NEW TIRE MAGAZINE:
Companies develop and grow over time. When or from when would you advise owners and owner families to put the management of the company in stranger hands?
Birgit Felden:
In the first development phase of a family business, the sole owner controls the entire organization, makes all the decisions and the company is wholly or largely owned by him. He or she is basically the company. It is not difficult to see the image of the classic patriarch, as represented, for example, by Wolfgang Grupp von Trigema.
When family businesses grow or the next generation takes over the helm, other family members (e.g. children) often become involved in the company and often take on management tasks. Fast-growing companies, whose need for highly qualified executives can no longer be met within the family, often think of external management even in this generation. This solution is also often chosen if family-internal skills are not available for reasons of age.
The solution of leadership by external managers can also be accompanied by a time-limited perspective and enable a long-term succession strategy. This variant consists of interim management by a non-family manager until one’s own children are ready to take over the management. A manager is often recruited from the company for this task, which is usually manageable in terms of time, and a manager is rarely sought specifically on the market.

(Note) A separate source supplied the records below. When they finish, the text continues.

(* ===== verification/GossipNet.v ===== *)
(** GossipNet: nodes running the gossip algorithm over a network that may lose,
    duplicate and reorder messages.  When every key is written by one node
    only, a version stands for one value everywhere, and nodes that have
    received everyone's state agree. *)
From stdpp Require Import countable.
From S2P Require Export Coding Gossip.
#[local] Open Scope Z_scope.

(** [g_net] keeps every message ever sent, so that it can be delivered any
    number of times; [g_writes] is history: every entry a node has written. *)
Record World := mkWorld {
  g_nodes : gmap Z Algorithm;
  g_net : list WireMessage;
  g_writes : list (string * Entry string);
}.

(** The messages a node puts on the wire, with the sequence numbers it chose. *)
Definition stamp_sends (v : Z) (seqs : nat -> Z) (fx : list effect) : list WireMessage :=
  omap (fun x => x) (imap (fun i x =>
    match x with
    | ESend to m => Some (mkMessage (Type_ m) v to (seqs i) (Timestamp m) (DataTime m) (StreamID m)
                            (TTL m) (Priority m) (Payload m))
    | _ => None
    end) fx).

Section net.
Context `{GossipJson} (ids : list Z) (owner : string -> Z).

Definition env_ok (v : Z) (e : Env) : Prop :=
  env_ID e = v /\ env_Peers e ≡ₚ filter (fun u => u <> v) ids.

Inductive event (w : World) : Z -> prog Algorithm unit -> Prop :=
  | ev_deliver m : m ∈ g_net w -> event w (To m) (OnMessage m)
  | ev_tick v name : event w v (OnTick name)
  | ev_start v : event w v Start.

Inductive step (w : World) : World -> Prop :=
  | step_set k value a :
      g_nodes w !! owner k = Some a -> ascii_string k = true -> ascii_string value = true ->
      step w (mkWorld (<[owner k := SetKey k value a]> (g_nodes w)) (g_net w)
                (g_writes w ++ from_option (fun e => [(k, e)]) [] (Get k (SetKey k value a))))
  | step_handler v h e a a' fx seqs :
      event w v h -> g_nodes w !! v = Some a -> env_ok v e -> h e a = Ret (tt, a', fx) ->
      step w (mkWorld (<[v := a']> (g_nodes w)) (g_net w ++ stamp_sends v seqs fx) (g_writes w)).

Definition init (fo iv : Z) : World :=
  mkWorld (list_to_map ((fun v => (v, New fo iv)) <$> ids)) [] [].

Definition reach (fo iv : Z) (n : nat) (w : World) : Prop := nsteps step n (init fo iv) w.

The question of external management arises at the latest in the third generation, as soon as the first dynastic structures appear within the family and the family is made up of people from different family lines.
Handing over corporate management to external managers does not necessarily mean that the family withdraws from responsibility or the first step towards the end of the family business. On the contrary, these companies are usually characterized by very professional management and disproportionate success.